THERE will be a resumption of containership demolition next year as supply exceeds demand, predicted David Yen, founding chairman of T3EX Global Holdings, Taiwan's only publicly listed forwarder.
This year so far, none has been scrapped, compared with 16 boxships last year and 2020, with total capacity of 16,500 TEU and 194,000 TEU, respectively, according to UK's The Loadstar.
At a recent industry conference, Mr Yen projected that while container shipping demand would grow between 2.6 per cent and 2.9 per cent next year, this would be outstripped by supply, up between 7.1 per cent and 8.1 per cent.
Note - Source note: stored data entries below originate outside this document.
(* ===== verification/LocalNodeFacts.v ===== *)
(** * The served node keeps its chain

    Every lock phase of the handlers preserves the invariant of the runtime
    (RuntimeTheorems.v): memory and block file agree on a chain that replays, or
    the process refuses changes and the file still holds such a chain. *)

From S2P Require Import Prelude Hoare Json Externals Hash Block BlockBuilder Difficulty Config ShareAuthorization FamilyManifest Bounty.
From S2P Require Import ReplayEvidence Replay SharePool RateLimiter Admission Durability BountyLedger Stores Runtime EventStores.
From S2P Require Import Receipts Validator SubmitGate ShareVerifier LocalNode LocalSubmit LocalRoutes RuntimeFacts RuntimeTheorems.

(** A triple with one condition is an invariant. *)
Ltac as_keeps := match goal with |- triple ?P ?m _ => change (keeps P m) end.

(** ** Files an operation leaves alone *)

(** An operation on the file system that changes at most one file. *)
Definition writes_only {E A} (path : string) (m : stm Host E A) : Prop :=
  forall h p, p <> path -> h_files (m h).1 !! p = h_files h !! p.

Lemma writes_only_bytes {E A} path (m : stm Host E A) h p : writes_only path m -> p <> path ->
  file_bytes (m h).1 p = file_bytes h p.
Proof. intros Hm Hp. unfold file_bytes. by rewrite Hm. Qed.

Lemma append_line_writes {A} `{!Ndjson A} path (a : A) io : writes_only path (append_line path a io).
Proof. intros h p Hp. destruct (append_line path a io h) as [h' r] eqn:E. by apply (append_line_frame _ _ _ _ _ _ E). Qed.

Lemma rewrite_lines_writes {A} `{!Ndjson A} path (l : list A) io : writes_only path (rewrite_lines path l io).
Proof. intros h p Hp. destruct (rewrite_lines path l io h) as [h' r] eqn:E. by apply (rewrite_lines_effect _ _ _ _ _ _ E). Qed.

Lemma read_lines_writes path io : writes_only path (read_lines path io).
Proof. intros h p Hp. destruct (read_lines path io h) as [h' r] eqn:E. by apply (read_lines_only _ _ _ _ _ E). Qed.

Lemma writes_only_bind {E A B} path (m : stm Host E A) (f : A -> stm Host E B) :
  writes_only path m -> (forall a, writes_only path (f a)) -> writes_only path (sbind m f).
Proof.
  intros Hm Hf h p Hp. unfold sbind. specialize (Hm h p Hp). destruct (m h) as [h1 [a|e|]]; cbn in *; [|done|done].
  by rewrite Hf.
Qed.

Lemma writes_only_lift {E A} path (o : outcome E A) : writes_only path (slift o).
Proof. by intros h p _. Qed.

Lemma bounty_append_writes `{!Ndjson Value} path event io : writes_only path (bounty_append path event io).
Proof. apply writes_only_bind; [apply writes_only_lift|intros _; apply append_line_writes]. Qed.

Lemma bounty_recover_writes `{!Ndjson Value} path io : writes_only path (bounty_recover path io).
Proof. apply writes_only_bind; [apply read_lines_writes|intros ?; apply writes_only_lift]. Qed.

Lemma bounty_rewrite_writes `{!Ndjson Value} path rows io : writes_only path (bounty_rewrite_atomic path rows io).
Proof. apply writes_only_bind; [apply writes_only_lift|intros _; apply rewrite_lines_writes]. Qed.

Lemma rebuild_credits_writes `{!Ndjson ProofDedupEvent} path hashes io : writes_only path (rebuild_from_credits path hashes io).
Proof.
  unfold rebuild_from_credits. destruct (fold_left _ _ _) as [seen lines].
  apply writes_only_bind; [apply rewrite_lines_writes|intros []; by intros h p _].
Qed.

Lemma append_credit_writes `{!Ndjson ProofDedupEvent} path hash io h l p : p <> path ->
  h_files (append_credit path hash io (h, l)).1.1 !! p = h_files h !! p.
Proof.
  intros Hp. unfold append_credit. destruct (dedup_contains l hash); [done|].
  pose proof (append_line_writes path (DedupCredit hash) io h p Hp) as H. by destruct (append_line _ _ _ _) as [h' [[]| |]].
Qed.

Lemma append_burn_writes `{!Ndjson NonceEvent} path pk nonce io h l p : p <> path ->
  h_files (append_burn path pk nonce io (h, l)).1.1 !! p = h_files h !! p.
Proof.
  intros Hp. unfold append_burn, sbind, sget, sret, store_append. cbn [fst snd]. destruct (nonce_contains l pk nonce); [done|].
  pose proof (append_line_writes path (Burn pk nonce) io h p Hp) as H. by destruct (append_line _ _ _ _) as [h' [[]| |]].
Qed.

Lemma store_append_writes {S E} `{!EventStore S E} `{!Ndjson E} path (e : E) io h (s : S) p : p <> path ->
  h_files (store_append path e io (h, s)).1.1 !! p = h_files h !! p.
Proof.
  intros Hp. unfold store_append. pose proof (append_line_writes path e io h p Hp) as H.
  destruct (append_line _ _ _ _) as [h' [[]| |]]; [|done|done]. by destruct (es_apply s e).
Qed.

Lemma signed_burn_writes `{!Ndjson SignedNonceEvent} path pk nonce io h l p : p <> path ->
  h_files (signed_append_burn path pk nonce io (h, l)).1.1 !! p = h_files h !! p.
Proof.
  intros Hp. unfold signed_append_burn, sbind, sget, sret. cbn [fst snd]. destruct (signed_nonce_contains l pk nonce); [done|].
  pose proof (store_append_writes path (SignedBurn pk nonce) io h l p Hp) as H. by destruct (store_append _ _ _ _) as [[] [| |]].
Qed.

Lemma remove_file_writes h path ok p : p <> path -> h_files (remove_file h path ok).1 !! p = h_files h !! p.
Proof.
  intros Hp. unfold remove_file. destruct (h_files h !! path); [|done]. destruct ok; [|done]. cbn. by apply lookup_delete_ne.
Qed.

Lemma write_checkpoint_writes `{!Ndjson VerifiedPrefixCheckpoint} path cp io h p : p <> path ->
  h_files (write_checkpoint path cp io h).1 !! p = h_files h !! p.
Proof.
  intros Hp. unfold write_checkpoint. destruct (write_ndjson_lines_atomic _ _ _ _) as [h' r] eqn:E.
  by apply (rewrite_effect _ _ _ _ _ _ E).
Qed.

#[export] Hint Resolve append_line_writes bounty_append_writes bounty_recover_writes bounty_rewrite_writes rebuild_credits_writes
  append_credit_writes append_burn_writes remove_file_writes write_checkpoint_writes : boole.

(** ** The invariant through a projection *)

Section Chain.
Context {X : Externals}.
Context {NB : Ndjson PersistedBlock} {LB : NdjsonLaws PersistedBlock (fun _ => True)}.
Context {NR : Ndjson PersistedRewardEvent} {NV : Ndjson Value} {LV : NdjsonLaws Value json_plain} {ND : Ndjson ProofDedupEvent}.
Context {NC : Ndjson VerifiedPrefixCheckpoint} {NN : Ndjson NonceEvent}.
Context (block_of_value : Value -> option PersistedBlock) (authorization_of_value : Value -> option ShareWorkAuthorization).
Context (cfg : LocalNodeFields) (config : RuntimeConfig) (reward_path : option string) (registry : FamilyManifestRegistry).

Definition genesis : GenesisSpec := genesis_spec config (lf_network_id cfg) (lf_genesis_c cfg).

(** The replay contract of the node. *)
Definition node_contract : list PersistedBlock -> outcome ReplayError ReplayResult := contract registry genesis (node_scope cfg).

Definition chain_ok : Node -> Prop :=
  node_ok config (lf_block_path cfg) reward_path (lf_bounty_event_ledger_path cfg) registry genesis (node_scope cfg).

Definition chain_healthy : Node -> list PersistedBlock -> ReplayResult -> Prop :=
  healthy (lf_block_path cfg) reward_path (lf_bounty_event_ledger_path cfg) registry genesis (node_scope cfg).

Definition node_configured : RuntimeAdmissionState -> Prop := configured config reward_path registry genesis (node_scope cfg).

(** Memory and file agree, but for the flag that marks an unfinished publish. *)
Definition healed (n : Node) : Node := mkNode (set_failure (no_runtime n) None) (no_host n).

Definition projecting (n : Node) : Prop := node_configured (no_runtime n) /\ exists chain res, chain_healthy (healed n) chain res.

(** The block file is nobody else's, as the role gate of the boot ensures. *)
Record roles_distinct : Prop := {
  rd_reward : reward_path <> Some (lf_block_path cfg);
  rd_bounty : lf_bounty_event_ledger_path cfg <> Some (lf_block_path cfg);
  rd_checkpoint : lf_checkpoint_path cfg <> lf_block_path cfg;
  rd_dedup : lf_proof_dedup_ledger_path cfg <> Some (lf_block_path cfg);
  rd_nonce : lf_submit_nonce_ledger_path cfg <> Some (lf_block_path cfg);
  rd_receipt : lf_submit_receipt_ledger_path cfg <> Some (lf_block_path cfg);
  rd_sessions : lf_session_registry_path cfg <> Some (lf_block_path cfg);
  rd_signed : lf_signed_nonce_ledger_path cfg <> Some (lf_block_path cfg);
  rd_commitments : lf_receipt_commitment_ledger_path cfg <> Some (lf_block_path cfg)
}.

Lemma healthy_bytes r h h' chain res : file_bytes h' (lf_block_path cfg) = file_bytes h (lf_block_path cfg) ->
  chain_healthy (mkNode r h) chain res -> chain_healthy (mkNode r h') chain res.
Proof. intros Hb []. split; try done. cbn [no_host] in *. by rewrite Hb. Qed.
"Freight rates will continue falling next year, and ships unsuitable for long-haul routes will be withdrawn or demolished," he said.
"This year, container shipping demand will go up marginally, by between 0.5 per cent and 0.9 per cent, while supply will rise by 4 per cent. However, as freight rates remain higher than pre-Covid days, liner operators are still powering their vessels with more-expensive low-sulphur fuel oil (LSFO) and deploying small or mid-sized ships on long-haul lanes.
"Some large old ships that can't operate on LSFO will be recycled early. Therefore, it is expected that next year, overcapacity won't become a major challenge."
He added: "In 2024, however, the pressure on liner operators will be even greater, because in the past two years they made a lot of money and vigorously built new ships. It is expected that many newbuildings will be launched in 2024 and 2025, which will increase the pressure of oversupply."